The thrust of the resolution focuses on encouraging every local UMC in Arkansas “to support adoption efforts through recruitment of potential adoptive parents,” and doing so by recognizing November as National Adoption Month.

One Heber Springs family was already well aware of the great need and had responded by living out their faith and God’s will through fostering and adoption. John and Ashley Herring, members of First UMC in Heber Springs, have been married for 22 years. They have five biological children, ranging from elementary to college age; an adopted daughter who is a senior in high school, two other girls in pre-adoptive placement, and are fostering a two-year-old girl.

Looking back a her journals written years ago, Herring said God gave her a heart for children before she was even aware of it.

“I have journals that go back to 2007 where I have written, ‘foster, adopt, missions,” Herring said. “I just had that compassion even as a child, that there is an injustice about kids that didn’t have a family or that weren’t taken care of.”

Herring recounts that even as she and her husband were raising their biological children, God kept nudging them to do something. They began the process of becoming foster parents, despite the counseling of their family and friends from church, who felt the family was taking on too much. But the Herrings forged on, convinced that this was what God wanted them to do.

At first, they worked with a state agency but later became aware of The Call, a faith-based organization that partners with the state and helps train potential foster parents and supports them throughout the process. The Call is currently assisting in 44 Arkansas counties, and Herring has become the coordinator for Cleburne County.

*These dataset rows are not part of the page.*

Definition std_ranger {K V} `{Countable K} : ranger K V :=
  {| range := map_to_list; range_perm := λ m, Permutation_refl _ |}.
Definition rev_ranger {K V} `{Countable K} : ranger K V :=
  {| range := λ m, reverse (map_to_list m); range_perm := λ m, reverse_Permutation _ |}.

Lemma elem_of_range {K V} `{Countable K} (r : ranger K V) (m : gmap K V) k v :
  (k, v) ∈ range r m ↔ m !! k = Some v.
Proof. rewrite (range_perm r m). apply elem_of_map_to_list. Qed.

Lemma NoDup_range_fst {K V} `{Countable K} (r : ranger K V) (m : gmap K V) :
  NoDup (range r m).*1.
Proof. rewrite (range_perm r m). apply NoDup_fst_map_to_list. Qed.

Lemma range_empty {K V} `{Countable K} (r : ranger K V) : range r (∅ : gmap K V) = [].
Proof. apply Permutation_nil. symmetry. by rewrite (range_perm r ∅), map_to_list_empty. Qed.

(** ** Runs *)

(** A call whose result is known. *)
Lemma result_of {S A} (x : A * S) a : x.1 = a → x = (a, x.2).
Proof. by destruct x; intros [= ->]. Qed.

(** What every step keeps is kept by a run. *)
Lemma rtc_preserves {A} (R : relation A) (P : A → Prop) x y :
  (∀ x y, R x y → P x → P y) → P x → rtc R x y → P y.
Proof. intros HR Hx H. revert Hx. induction H as [|x y z Hxy _ IH]; [done|]. intros Hx. by eapply IH, HR. Qed.

(** ** Counting *)

(** A set with fewer than [n] elements misses one of [n] consecutive integers. *)
Lemma pigeonhole_range (X : gset Z) (lo n : Z) :
  (Z.of_nat (size X) < n)%Z → ∃ p, (lo ≤ p < lo + n)%Z ∧ p ∉ X.
Proof.
  intros Hs.
  destruct (decide (Exists (λ p, p ∉ X) (seqZ lo n))) as [(p & Hp & Hx)%Exists_exists|Hno].
  - apply elem_of_seqZ in Hp. exists p. split; [lia|done].
  - exfalso. assert (Hsub : list_to_set (seqZ lo n) ⊆ X).
    { intros p Hp%elem_of_list_to_set. destruct (decide (p ∈ X)); [done|].
      destruct Hno. apply Exists_exists. eauto. }
    apply subseteq_size in Hsub. rewrite size_list_to_set in Hsub by apply NoDup_seqZ.
    rewrite length_seqZ in Hsub. lia.
Qed.

(** Distinct integers of a range of [n] are all of it. *)
Lemma permutation_range (l : list Z) (n : Z) :
  NoDup l → Forall (λ i, (0 ≤ i < n)%Z) l → Z.of_nat (length l) = n → l ≡ₚ seqZ 0 n.
Proof.
  intros Hn Hr Hl. apply submseteq_length_Permutation.
  - apply NoDup_submseteq; [done|]. intros i Hi. apply elem_of_seqZ.
    rewrite Forall_forall in Hr. specialize (Hr i Hi). simpl in Hr. lia.
  - rewrite length_seqZ. lia.
Qed.

(** Close integers with the same remainder are equal. *)
Lemma mod_inj_close (n a b : Z) : (Z.abs (a - b) < n → a `mod` n = b `mod` n → a = b)%Z.
Proof.
  intros Hk Heq. assert (n ≠ 0)%Z as Hn by lia.
  assert (H1 := Z.div_mod a n Hn). assert (H2 := Z.div_mod b n Hn).
  rewrite Heq in H1. revert H1 H2.
  generalize (a / n)%Z (b / n)%Z (b `mod` n)%Z. intros q1 q2 m H1 H2.
  assert (a - b = n * (q1 - q2))%Z by lia.
  destruct (Z.lt_trichotomy q1 q2) as [Hq|[->|Hq]]; [exfalso|lia|exfalso].
  - assert (n * (q1 - q2) ≤ n * (-1))%Z by (apply Z.mul_le_mono_nonneg_l; lia). lia.
  - assert (n * 1 ≤ n * (q1 - q2))%Z by (apply Z.mul_le_mono_nonneg_l; lia). lia.
Qed.
(* ===== verification/K8s.v ===== *)
(** * The Kubernetes libraries the sources call, as interfaces

    [k8s.io/apimachinery] and the controller-runtime client are not part of the
    repository.  Each is a class of operations; what the code relies on is a
    second class of laws stating their documented behaviour.  The [ref_]
    instances are small concrete implementations: they satisfy the laws and are
    used to evaluate the model on concrete inputs. *)
From S2P Require Export Api.
From stdpp Require Import options.
From Stdlib Require Import Ascii ZArith Lia.

(** ** Label selectors: [metav1.LabelSelectorAsSelector], [labels.Selector.Matches] *)
Class LabelSelectors := {
  Selector : Type;
  LabelSelectorAsSelector : option LabelSelector → result Selector;
  Matches : Selector → gmap string string → bool
}.

(** [NamespacedName.String], used in the [%v] of a name. *)
Class NamespacedNameString := { nn_String : NamespacedName → string }.

(** ** Status conditions: [k8s.io/apimachinery/pkg/api/meta] *)
Class StatusConditions := {
  FindStatusCondition : list Condition → string → option Condition;
  IsStatusConditionTrue : list Condition → string → bool;
  (** The first argument is the time of the call. *)
  SetStatusCondition : Z → list Condition → Condition → list Condition
}.

(** Two conditions that say the same thing at possibly different times. *)
Definition same_condition (c1 c2 : Condition) : Prop :=
  cond_Type c1 = cond_Type c2 ∧ cond_Status c1 = cond_Status c2 ∧
  cond_Reason c1 = cond_Reason c2 ∧ cond_Message c1 = cond_Message c2.
#[export] Instance same_condition_dec c1 c2 : Decision (same_condition c1 c2).
Proof. unfold same_condition. apply _. Defined.
#[export] Instance same_condition_equiv : Equivalence same_condition.
Proof. split; repeat intro; unfold same_condition in *; naive_solver congruence. Qed.

Class StatusConditionsLaws `{!StatusConditions} := {
  Find_type cs t c : FindStatusCondition cs t = Some c → c ∈ cs ∧ cond_Type c = t;
  IsTrue_spec cs t :
    IsStatusConditionTrue cs t = true ↔
    ∃ c, FindStatusCondition cs t = Some c ∧ cond_Status c = ConditionTrue;
  Find_Set_eq now cs c :
    ∃ c', FindStatusCondition (SetStatusCondition now cs c) (cond_Type c) = Some c' ∧
          same_condition c' c;
  Find_Set_ne now cs c t :
    t ≠ cond_Type c → FindStatusCondition (SetStatusCondition now cs c) t = FindStatusCondition cs t;
  Find_fmap (f : Condition → Condition) cs t :
    (∀ c, cond_Type (f c) = cond_Type c) → FindStatusCondition (f <$> cs) t = f <$> FindStatusCondition cs t;
  (** The time is written when the status changes. *)
  Set_time now cs c :
    (∀ c0, FindStatusCondition cs (cond_Type c) = Some c0 → cond_Status c0 ≠ cond_Status c) →
    ∃ c', c' ∈ SetStatusCondition now cs c ∧ cond_LastTransitionTime c' = now
}.

(** ** The API client of controller-runtime

    [W] is the state of the API server (and of anything else outside the
    program); every call may read and change it. [kUpdate] and [kStatusUpdate]
    return the object decoded from the response. *)
Record ListOptions := mkListOptions {
  lo_Namespace : option string;       (* client.InNamespace *)
  lo_Labels : gmap string string      (* client.MatchingLabels *)
}.

Class KubeClient (W T : Type) := {
  kGet : NamespacedName → ST W (result T);
  kList : ListOptions → ST W (result (list T));
  kCreate : T → ST W (result T);
  kUpdate : T → ST W (result T);
  kStatusUpdate : T → ST W (result T);
  kDelete : NamespacedName → ST W (option error)
}.

(** The clock. *)
Class Clock (W : Type) := { clock_now : W → Z }.

(** The error of a call whose response object is not used. *)
Definition err_of {A} (r : result A) : option error :=
  match r with Ok _ => None | Err e => Some e end.

(** The key and the labels of an object. *)
Class KubeObject (T : Type) := { kKey : T → NamespacedName; kLabels : T → gmap string string }.
#[export] Instance Import_object : KubeObject Import := {| kKey := imp_key; kLabels := imp_Labels |}.

(** *** What the API server does

    [kView] is the store of one kind of object.  A call that fails leaves it as it
    was, or (when only the answer was lost) has its effect; objects have no
    finalizers.  Other writers do
    not run between the calls of a handler. *)
Class KubeClientLaws (W T : Type) `{!KubeObject T} `{!KubeClient W T} := {
  kView : W → gmap NamespacedName T;
  kGet_view k w : kView (kGet k w).2 = kView w;
  kGet_ok k w x : (kGet k w).1 = Ok x → kView w !! k = Some x;
  kView_key k w x : kView w !! k = Some x → kKey x = k;
  kGet_notfound k w e : (kGet k w).1 = Err e → IsNotFound e = true → kView w !! k = None;
  kList_view o w : kView (kList o w).2 = kView w;
  kList_ok o w xs : (kList o w).1 = Ok xs → ∀ x,
    x ∈ xs ↔ kView w !! kKey x = Some x ∧ lo_Labels o ⊆ kLabels x ∧
             (∀ ns, lo_Namespace o = Some ns → Namespace (kKey x) = ns);
  kCreate_view x w :
    kView (kCreate x w).2 = kView w ∨
    (kView w !! kKey x = None ∧ kView (kCreate x w).2 = <[kKey x := x]> (kView w));
  kCreate_ok x w y : (kCreate x w).1 = Ok y → kView (kCreate x w).2 !! kKey x = Some x;
  kUpdate_view x w :
    kView (kUpdate x w).2 = kView w ∨ kView (kUpdate x w).2 = <[kKey x := x]> (kView w);
  kUpdate_ok x w y : (kUpdate x w).1 = Ok y → kView (kUpdate x w).2 !! kKey x = Some x;
  kUpdate_missing x w : kView w !! kKey x = None →
    (∃ e, (kUpdate x w).1 = Err e) ∧ kView (kUpdate x w).2 = kView w;
  kDelete_view k w :
    kView (kDelete k w).2 = kView w ∨ kView (kDelete k w).2 = delete k (kView w);
  kDelete_ok k w : (kDelete k w).1 = None → kView (kDelete k w).2 !! k = None;
  kDelete_notfound k w e : (kDelete k w).1 = Some e → IsNotFound e = true → kView (kDelete k w).2 !! k = None
}.

(** Calls on objects of kind [T] do not change the store of kind [T']. *)
Class KubeFrame (W T T' : Type) `{!KubeClient W T} `{KubeClientLaws W T'} := {
  frame_get k w : kView (T:=T') (kGet (T:=T) k w).2 = kView w;
  frame_list o w : kView (T:=T') (kList (T:=T) o w).2 = kView w;
  frame_create (x : T) w : kView (T:=T') (kCreate x w).2 = kView w;
  frame_update (x : T) w : kView (T:=T') (kUpdate x w).2 = kView w;
  frame_status (x : T) w : kView (T:=T') (kStatusUpdate x w).2 = kView w;
  frame_delete k w : kView (T:=T') (kDelete (T:=T) k w).2 = kView w
}.

(** [Error()] of the errors of the sources. *)
Fixpoint error_string `{NamespacedNameString} (e : error) : string :=
  match e with
  | ENew msg | EApi _ msg => msg
  | EWrap msg e' => msg +:+ ": " +:+ error_string e'
  | EPrefix msg e' => msg +:+ " " +:+ error_string e'
  | EJoin es => String.concat (String (ascii_of_nat 10) "") (map error_string es)
  | ETerminal e' => "terminal error: " +:+ error_string e'
  | EParse e' => error_string e'
  | EConflictingTargetPort port n =>
      "port " +:+ Itoa port +:+ " is already in use by service " +:+ nn_String n
  | EExportServiceNotExist n => "export service '" +:+ Namespace n +:+ "/" +:+ Name n +:+ "' does not exist"
  | EImportServiceNotExist n => "import service '" +:+ Namespace n +:+ "/" +:+ Name n +:+ "' does not exist"
  | EConflictingService n managedBy =>
      "service '" +:+ Namespace n +:+ "/" +:+ Name n +:+ "' already exists and managed by '" +:+ managedBy +:+ "'"
  end.

(** ** Reference instances *)
Definition requirement_matches (ls : gmap string string) (r : LabelSelectorRequirement) : bool :=
  if bool_decide (req_Operator r = "In") then
    if ls !! req_Key r is Some v then bool_decide (v ∈ req_Values r) else false
  else if bool_decide (req_Operator r = "NotIn") then
    if ls !! req_Key r is Some v then bool_decide (v ∉ req_Values r) else true
  else if bool_decide (req_Operator r = "Exists") then bool_decide (is_Some (ls !! req_Key r))
  else bool_decide (ls !! req_Key r = None).

Definition requirement_valid (r : LabelSelectorRequirement) : bool :=
  bool_decide (req_Operator r ∈ ["In"; "NotIn"; "Exists"; "DoesNotExist"]).

Definition ref_labelselectors : LabelSelectors := {|
  Selector := option LabelSelector;
  LabelSelectorAsSelector os :=
    match os with
    | None => Ok None
    | Some s => if forallb requirement_valid (MatchExpressions s) then Ok (Some s)
                else Err (ENew "not a valid label selector operator")
    end;
  Matches os ls :=
    match os with
    | None => false
    | Some s => bool_decide (MatchLabels s ⊆ ls) &&
                forallb (requirement_matches ls) (MatchExpressions s)
    end
|}.

Definition ref_nn_string : NamespacedNameString :=
  {| nn_String n := Namespace n +:+ "/" +:+ Name n |}.

Definition ref_find (cs : list Condition) (t : string) : option Condition :=
  snd <$> list_find (λ c, cond_Type c = t) cs.

Fixpoint ref_set (now : Z) (cs : list Condition) (c : Condition) : list Condition :=
  match cs with
  | [] => [mkCondition (cond_Type c) (cond_Status c) (cond_Reason c) (cond_Message c)
             now (cond_ObservedGeneration c)]
  | c0 :: cs' =>
      if bool_decide (cond_Type c0 = cond_Type c) then
        mkCondition (cond_Type c) (cond_Status c) (cond_Reason c) (cond_Message c)
          (if bool_decide (cond_Status c0 = cond_Status c) then cond_LastTransitionTime c0 else now)
          (cond_ObservedGeneration c) :: cs'
      else c0 :: ref_set now cs' c
  end.

#[export] Instance ref_conditions : StatusConditions | 100 := {|
  FindStatusCondition := ref_find;
  IsStatusConditionTrue cs t :=
    if ref_find cs t is Some c then bool_decide (cond_Status c = ConditionTrue) else false;
  SetStatusCondition := ref_set
|}.

Lemma ref_find_cons c cs t :
  ref_find (c :: cs) t = if decide (cond_Type c = t) then Some c else ref_find cs t.
Proof.
  unfold ref_find; simpl. case_decide; [done|].
  by destruct (list_find _ cs) as [[]|].
Qed.

#[export] Instance ref_conditions_laws : @StatusConditionsLaws ref_conditions.
Proof.
  split; simpl.
  - intros cs t c. induction cs as [|c0 cs IH]; [done|]. rewrite ref_find_cons.
    case_decide; [set_solver|]. intros [? ?]%IH. set_solver.
  - intros cs t. destruct (ref_find cs t) as [c|]; [|naive_solver].
    rewrite bool_decide_eq_true. naive_solver.
  - intros now cs c. induction cs as [|c0 cs IH]; simpl.
    + rewrite ref_find_cons, decide_True by done. eexists; split; [done|]. by repeat split.
    + case_bool_decide; rewrite ref_find_cons; simpl.
      * rewrite decide_True by done. eexists; split; [done|]. by repeat split.
      * by rewrite decide_False.
  - intros now cs c t Ht. induction cs as [|c0 cs IH]; simpl.
    + by rewrite ref_find_cons, decide_False.
    + case_bool_decide; rewrite !ref_find_cons; simpl; repeat case_decide; congruence.
  - intros f cs t Hf. induction cs as [|c0 cs IH]; [done|]. rewrite fmap_cons, !ref_find_cons, Hf.
    by case_decide.
  - intros now cs c. induction cs as [|c0 cs IH]; intros Hc; simpl; [eexists; split; [by left|done]|].
    rewrite ref_find_cons in Hc. case_bool_decide as Ht.
    + rewrite decide_True in Hc by done. eexists. split; [by left|]. simpl.
      by rewrite bool_decide_eq_false_2 by (by apply Hc).
    + rewrite decide_False in Hc by done. destruct (IH Hc) as (c' & Hin & Hn). exists c'. split; [by right|done].
Qed.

Herring said becoming a foster parent is a tough job and not everyone is equipped to handle the emotional, psychological and financial responsibilities. She also says there is a huge role the church can play by supporting any foster family, whether they have a church affiliation or not.

Herring feels that since they’ve been foster parents and have brought nearly 40 foster children with them to church over the years, the awareness of foster families in the community has changed the culture of their church.

“These children, they’ve had trauma and our home is a healing place,” Herring said. “When a child comes in and they’re different and their behaviors are different, it ust adds so much more grace to everybody. It helps people to be more open.”

She added that her goal is for the families to be restored, and 90% of families are reunited. Some of them choose to become part of the life of the congregation. Herring believes that is also part of God’s plan.

“Their parents come with us to church, and then people are viewing this redemption of a family, this restoration of a family, this mentorship,” Herring said. “And all that is being watched and viewed within the church, and the church welcoming them and loving them.”

“Our church is about action,” Herring said. “And not just saying it, but people in the church living it. Like somebody in the church has to actually live it out. And people have to wrap around them to see that it can be done.

Herring is glad, too, that the message of caring for foster children and their families is something regularly preached from the pulpit.

‘The pastor has to speak it in a way that is gospel-centered, that’s saying, in a way, that we’re taking care of them is the way that God reaches out and takes care of us,” Herring said.